In her late twenties now, blonde, well-dressed and not obviously deriving from any particular social class – in fact, her father is an estate agent – Natasha Spendlove belongs to a somewhat rarefied part of the contemporary demographic: the rich man's girlfriend. And how do you gain admittance to this exclusive club? The answer is that you have to infiltrate the palisade in which such men are to be found – in Natasha's case Oxford Brookes University where, 10 years ago, she surprised herself by going out with the heir to a marquisate.
The relationship didn't last, but in its tearful aftermath, Natasha discovered that she had developed a taste for the paraphernalia that had accompanied it. There was nothing mercenary in this attitude, merely a belief that, as she put it, if you were going to eat in a restaurant, it might as well be a decent one, and if you were going skiing, Val d'Isère was nicer than Gstaad. Two years later, relocated to London and working in a Mayfair gallery, it seemed the most natural thing in the world for her to be sharing a flat in the Barbican with an insurance broker named Jonty.

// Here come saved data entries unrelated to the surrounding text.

(** * stock-ai-briefs: the acquisition, cache, fallback and metrics pipeline

    A shallow embedding of [main.py] and the properties of its price
    pipeline: [calculate_metrics], [create_sample_data],
    [fetch_yfinance_with_retry], [get_prices] and [generate_summary].

    Modelling conventions.
    - Numbers.  Prices and metrics are exact rationals ([Q]); binary64
      rounding is not modelled.  numpy does not raise on a division by zero:
      it yields [inf] or [nan] and a RuntimeWarning.  A value of type [num] is
      therefore [Some q] for a number, or [None] for a value that was computed
      through a division by zero.
    - Dates.  A date is the number of its day ([Z]), counted from
      1970-01-01; the text form [%Y-%m-%d] that the program stores orders
      the same way (for the four-digit years).  [datetime] holds the days
      from 0001-01-01 on only: its arithmetic raises [OverflowError] below
      that day, which is [None] here.
    - Clock.  A request reads the clock once ([Clock]): the seconds of
      [time.time()], the local day of [datetime.now()] and the UTC day of
      SQLite's [DATE('now')].  The host's clock is not set before 1970-01-01,
      the origin of [time.time()]: the local day is a natural number.
    - The outside world.  [random] and [yfinance] are oracles indexed by the
      number of calls made so far; the counters live in the [World]. *)

From Stdlib Require Import QArith Qround Lqa Ascii.
From stdpp Require Import gmap strings list sorting.

Local Open Scope Z_scope.

(** ** Numbers *)

Module Num.

Definition num : Type := option Q.

Definition lift2 (f : Q → Q → Q) (a b : num) : num :=
  match a, b with
  | Some x, Some y => Some (f x y)
  | _, _ => None
  end.

Definition add : num → num → num := lift2 Qplus.
Definition sub : num → num → num := lift2 Qminus.
Definition mul : num → num → num := lift2 Qmult.

(** [x / y] of numpy: no exception, the result of a zero divisor is marked. *)
Definition div (a b : num) : num :=
  match a, b with
  | Some x, Some y => if Qeq_bool y 0 then None else Some (x / y)%Q
  | _, _ => None
  end.

(** Python's [max(a, b)]: the first argument unless the second is greater. *)
Definition qmax (a b : Q) : Q := if Qlt_le_dec a b then b else a.
Definition qmin (a b : Q) : Q := if Qlt_le_dec b a then b else a.

Definition maximum : num → num → num := lift2 qmax.
Definition minimum : num → num → num := lift2 qmin.

(** Equality of results, up to the representation of a fraction. *)
Definition eq (a b : num) : Prop :=
  match a, b with
  | Some x, Some y => (x == y)%Q
  | None, None => True
  | _, _ => False
  end.

End Num.

Abbreviation num := Num.num.
Infix "=n=" := Num.eq (at level 70, no associativity).

(** ** Arrays: the numpy operations that [calculate_metrics] uses *)

Section accumulate.
Context {A : Type} (f : A → A → A).

Fixpoint accumulate_from (acc : A) (l : list A) : list A :=
  match l with
  | [] => []
  | x :: t => let a := f acc x in a :: accumulate_from a t
  end.

(** [ufunc.accumulate]: the running fold; the first element starts it. *)
Definition accumulate (l : list A) : list A :=
  match l with
  | [] => []
  | x :: t => x :: accumulate_from x t
  end.
End accumulate.

(** [np.diff(a)]: [a[i+1] - a[i]]. *)
Definition np_diff (a : list Q) : list Q :=
  zip_with (λ x y, (y - x)%Q) a (tail a).

(** [a[:-1]]. *)
Definition but_last {A} (a : list A) : list A := take (length a - 1)%nat a.

(** [a[0]], [a[-1]] and [a[-2]]; the callers have checked the length. *)
Definition first_of (a : list Q) : Q := default 0%Q (head a).
Definition last_of (a : list Q) : Q := default 0%Q (last a).
Definition second_last_of (a : list Q) : Q := last_of (but_last a).

Definition np_sum (a : list num) : num := foldl Num.add (Some 0%Q) a.

Definition np_mean (a : list num) : num :=
  Num.div (np_sum a) (Some (inject_Z (Z.of_nat (length a)))).

(** [np.min]; it raises on an empty array, which [calculate_metrics] never
    passes (at least one daily return exists). *)
Definition np_min (a : list num) : num :=
  match a with
  | [] => None
  | x :: t => foldl Num.minimum x t
  end.

Definition cumprod : list num → list num := accumulate Num.mul.
Definition maximum_accumulate : list num → list num := accumulate Num.maximum.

The Barbican arrangement lasted a year-and-a-half, by which time Natasha had discovered that Jonty, though notably well off, paled into insignificance when set against some of his acquaintances.

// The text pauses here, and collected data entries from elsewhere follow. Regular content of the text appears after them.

Definition common_descendants (revs : list string) : string :=
  join " and " (map (fun r => "descendants(" ++ r ++ ")") revs).

Definition earliest_known_working_rev (p : Platform) (options : Options)
    (flags : list string) (skip_revs : string) : result string :=
  if negb (negb (system p =? "Darwin") || mac_ver_supported p)
  then Raised AssertionError
  else
    let required := required_revs p options flags in
    Returned ("first((" ++ common_descendants required ++ ") - (" ++ skip_revs ++ "))").

End KnownBroken.

(* ===================================================================== *)
(** ** hg_helpers.py                                                      *)
(* ===================================================================== *)

(** How a call of [subprocess.run] ends: the child ran to its end, with an
    exit status and the captured output already decoded
    ([decode("utf-8", errors="replace")] never fails); the timeout fired;
    or the child could not be started. *)
Inductive run_outcome : Type :=
| Completed (returncode : Z) (stdout : string)
| TimedOut
| LaunchFailed.

(** What the helpers do to the outside, in the order they do it. *)
Inductive event : Type :=
| Spawn (argv : list string)
| Input (prompt : string)
| Print (msg : string).

Module HgHelpers.
Import PyStr.

Section World.

(** The outside: the history store behind [hg] and the operator at the
    terminal.  [spawn argv timeout] runs one child process;
    [read_line prompt] is [input(prompt)], [None] at end of input. *)
Variable world : Type.
Variable spawn : list string -> option Z -> world -> run_outcome * world.
Variable read_line : string -> world -> option string * world.

(** The state threaded through a helper: the world and the events so
    far. *)
Definition state : Type := world * list event.

Definition M (A : Type) : Type := state -> result A * state.

Definition ret {A} (a : A) : M A := fun s => (Returned a, s).

Definition raise {A} (e : exn) : M A := fun s => (Raised e, s).

Definition bind {A B} (m : M A) (k : A -> M B) : M B :=
  fun s =>
    match m s with
    | (Returned a, s') => k a s'
    | (Raised e, s') => (Raised e, s')
    end.

Notation "x <- m ;; k" := (bind m (fun x => k))
  (at level 61, m at next level, right associativity).
Notation "m ;; k" := (bind m (fun _ => k))
  (at level 61, right associativity).

(** [subprocess.run(argv, check=check, timeout=timeout).stdout], decoded.
    With [check=True] a non-zero exit status raises. *)
Definition subprocess_run (argv : list string) (check : bool)
    (timeout : option Z) : M string :=
  fun '(w, log) =>
    let '(o, w') := spawn argv timeout w in
    let s' := (w', (log ++ [Spawn argv])%list) in
    match o with
    | Completed returncode stdout =>
        if check && negb (returncode =? 0)%Z
        then (Raised (CalledProcessError returncode), s')
        else (Returned stdout, s')
    | TimedOut => (Raised TimeoutExpired, s')
    | LaunchFailed => (Raised OSError, s')
    end.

Tim, who succeeded him in her affections at around this time and in whose Chelsea townhouse she currently resides, is a real-life venture capitalist whose summer vacations are a triumphal progress around the Mediterranean in a chartered yacht "dropping in" on his friends' holiday villas and doing deals by smartphone.
There are disadvantages, of course, to being a rich man's girlfriend. It qualifies you for nothing, except perhaps the position you already inhabit; the jobs you acquire always have to be sacrificed to suit the other half's whim; the social side is horribly tedious; and the future downright precarious.

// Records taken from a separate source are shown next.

(** The [hostname] of userinfo@host:port is the host in lower case. *)
Lemma hostname_of_authority (scheme userinfo host port : string) :
  all host_char host = true ->
  all is_digit port = true ->
  default "" (hostname {| Urllib.scheme := scheme;
                          Urllib.netloc := userinfo ++ "@" ++ host ++ ":" ++ port |})
  = lower host.
Proof.
  intros Hh Hp. unfold hostname, _hostinfo_hostname. cbn [Urllib.netloc].
  assert (contains "@" (host ++ ":" ++ port) = false) as Hat.
  { apply (all_not_contains (fun c => negb (Ascii.eqb "@" c))); [reflexivity|].
    rewrite all_app, andb_true_iff. split.
    - eapply all_impl; [|exact Hh]. intros c Hc. clear -Hc. revert Hc. by_char c.
    - change (":" ++ port) with (String ":" port). cbn [all].
      eapply all_impl; [|exact Hp]. intros c Hc. now rewrite digit_not_at. }
  unfold rpartition.
  change (userinfo ++ "@" ++ host ++ ":" ++ port)
    with (userinfo ++ String "@" (host ++ ":" ++ port)).
  rewrite rfind_last by exact Hat.
  replace (drop (S (String.length userinfo))
             (userinfo ++ String "@" (host ++ ":" ++ port)))
    with (host ++ ":" ++ port).
  2:{ clear. induction userinfo as [|c u IH]; sapp; [reflexivity | exact IH]. }
  cbn [snd].
  assert (contains "[" (host ++ ":" ++ port) = false) as Hbr.
  { apply (all_not_contains userinfo_char); [reflexivity|].
    rewrite all_app, andb_true_iff. split.
    - eapply all_impl; [apply host_char_userinfo | exact Hh].
    - change (":" ++ port) with (String ":" port). cbn [all].
      eapply all_impl; [apply digit_userinfo | exact Hp]. }
  rewrite (partition_not_contains "[") by exact Hbr.
  change (host ++ ":" ++ port) with (host ++ String ":" port).
  rewrite partition_at by now apply host_lacks.
  cbn [fst].
  destruct host as [|c h]; [reflexivity|].
  cbn [nonempty negb].
  rewrite (partition_not_contains "%") by now apply host_lacks.
  cbn [default]. now rewrite !app_nil_r.
Qed.

End Parse.

End NetlocFacts.

Module LowerFacts.

Import PyStr Urllib CharFacts SchemeFacts.

Lemma lower_char_idem (c : ascii) : lower_char (lower_char c) = lower_char c.
Proof. by_char c. Qed.

Lemma lower_idem (s : string) : lower (lower s) = lower s.
Proof. induction s as [|c s IH]; simpl; [reflexivity | now rewrite lower_char_idem, IH]. Qed.

Section Parse.

Variable nfkc : string -> string.
Variable check_bracketed_host : string -> option string.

In these circumstances, it is not quite certain what will happen to Natasha, who has the names of two cabinet ministers and a member of Take That in her address book and a mere £3,000 in her bank account. But she is a level-headed girl, who will probably accept the near-inevitable downgrading of her status without complaint, fortified by the memory of what a splendid time she had while the going was good.